Drawing inspiration from 12th-century Japanese paintings of the Buddhist Hells, also known as Jigoku-Zoshi, their solos strike me as haunted biographies of bodily reincarnation — or raw and bloody spiritual lessons to aid the audience’s understanding of sin.
One of Trance’s most drawn-out segments takes place on a circular grass floor with stage elements and projection screens on one side. An inflatable frog stands guard; the poisonous creature sits upon the roof of a Southeast Asian bamboo hut — a symbiotic arena that blurs the relationship between the human, the non-human, and the spiritual in ways that exceed categorical value judgments.
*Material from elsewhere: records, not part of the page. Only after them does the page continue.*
(** C8, with the fallback and the rounding of the total stated.  Once the
    aggregate query of step 1 has answered, the source returns a snapshot.
    A service of the checklist whose own query fails has no entry in the
    breakdown of the per-service loop, which is what it would be without
    that service on the list; so the service is not in the snapshot
    either, unless the fallback is used.  [month_to_date] is the step-1
    value, taken from the latest data point, rounded to two decimals,
    whether or not the fallback is used; and when the loop gives no entry
    while that value is positive, the services ranked are those of
    [fetch_cost_explorer_services]. *)
Theorem billing_metrics_failures_and_fallback
    (w : World) (cloudwatch : CloudWatchClient) (response : MetricResponse) :
  boto3_installed w = true →
  client_cloudwatch w = Ok cloudwatch →
  get_metric_statistics cloudwatch [("Currency", "USD")] = Ok response →
  ∃ latest loop_costs d,
    latest_maximum response = Ok latest
    ∧ service_metric_loop cloudwatch services_to_check = Ok loop_costs
    ∧ (∀ service e,
         get_metric_statistics cloudwatch
           [("Currency", "USD"); ("ServiceName", service)] = Raise e →
         (service ∈ services_to_check → readable_name service ∉ loop_costs.*1)
         ∧ service_metric_loop cloudwatch services_to_check
           = service_metric_loop cloudwatch
               (filter (fun s => s ≠ service) services_to_check))
    ∧ fetch_cloudwatch_billing_metrics w = Ok d
    ∧ month_to_date d = round2 (default 0%Q latest)
    ∧ (loop_costs = [] → (0 < default 0%Q latest)%Q →
       ∃ fallback activity_data,
         fetch_cost_explorer_services w None None = Ok fallback
         ∧ top_services d
           = with_activity activity_data (get_top_services fallback default_limit))
    ∧ (loop_costs ≠ [] ∨ (default 0%Q latest <= 0)%Q →
       (∃ activity_data,
          top_services d
          = with_activity activity_data (get_top_services loop_costs default_limit))
       ∧ ∀ service e,
           service ∈ services_to_check →
           get_metric_statistics cloudwatch
             [("Currency", "USD"); ("ServiceName", service)] = Raise e →
           readable_name service ∉ name_of <$> top_services d).
Proof.
  intros Hboto Hclient Hresponse.
  destruct (latest_maximum_returns response) as [latest Hlatest].
  pose proof (service_metric_loop_entries cloudwatch services_to_check) as Hloop.
  pose proof (service_metric_loop_omits_failed cloudwatch) as Homits.
  pose proof (fun service e => service_metric_loop_skips_failed cloudwatch
                                 services_to_check service e) as Hskips.
  revert Hloop Homits Hskips.
  generalize (omap (metric_entry cloudwatch) services_to_check).
  intros loop_costs Hloop Homits Hskips.
  destruct (fetch_cost_explorer_services_cases w None None) as (m & _ & Hfallback & _).
  set (service_costs :=
         if is_empty loop_costs && Qlt_bool 0 (default 0%Q latest)
         then drop_negligible m else loop_costs).
  destruct (fetch_service_activity_returns w
              (get_top_services service_costs default_limit).*1) as [act Hact].
  exists latest, loop_costs,
    (MkCostData (round2 (default 0%Q latest))
       (with_activity act (get_top_services service_costs default_limit)) (now w)).
  assert (Hdirect : loop_costs ≠ [] ∨ (default 0%Q latest <= 0)%Q →
                    service_costs = loop_costs).
  { intros Hother. unfold service_costs. destruct Hother as [Hne|Hle].
    - by destruct loop_costs.
    - apply Qlt_bool_false in Hle. rewrite Hle. by rewrite andb_false_r. }
  split_and!.
  - done.
  - done.
  - intros service e Hfail. split.
    + intros Hs. exact (Homits service e loop_costs Hs Hfail Hloop).
    + exact (Hskips service e Hfail).
  - unfold fetch_cloudwatch_billing_metrics, import_boto3.
    rewrite Hboto, Hclient. simpl. rewrite Hresponse. simpl.
    rewrite Hlatest. simpl. rewrite Hloop. simpl.
    unfold service_costs in Hact |- *.
    destruct (is_empty loop_costs && Qlt_bool 0 (default 0%Q latest)).
    + rewrite Hfallback. simpl. rewrite Hact. done.
    + simpl. rewrite Hact. done.
  - done.
  - intros Hempty Hpos. exists (drop_negligible m), act. split; [done|].
    simpl. unfold service_costs. rewrite Hempty. simpl.
    apply Qlt_bool_true in Hpos. by rewrite Hpos.
  - intros Hother. cbn [top_services]. rewrite (Hdirect Hother). split.
    + by exists act.
    + intros service e Hs Hfail Hin. rewrite with_activity_names in Hin.
      apply (Homits service e loop_costs Hs Hfail Hloop).
      apply list_elem_of_fmap in Hin as (x & -> & Hx).
      apply get_top_services_subset in Hx. by apply list_elem_of_fmap_2.
Qed.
In the style of 19th-century panoramas, the side screens depict Chen’s earlier works, namely some films recorded in Tibet. These showcase Tibetan Cham rituals, which highlight dance as a skillful spiritual tool and monastic practice employed since time immemorial.
As the evening progresses, the scenic ritualistic setting dissolves into a rave-like immersive experience.
The cathartic finale has a heated vibe and unfolds amid a club-like atmosphere. Heavy vibrations spread across the space. Bodies allow their exhaustion to be seen in a shared yearning to return, dance, and inhabit a sphere of consciousness between all present at this moment in the space.
Perhaps the notion of Trance can be best understood as a claim for artistic freedom, articulated on a transcultural and collective level, wrapped in the terminology of the archaic, mystical, and magical. The attempt to abandon what we imagine as ourselves is an unspoken invitation to experience diverse modes of ‘othering’ in exchange for liberation.
This sensuous, intimate, and contemplative experience of the performance leaves us with an afterglow that lasts for days.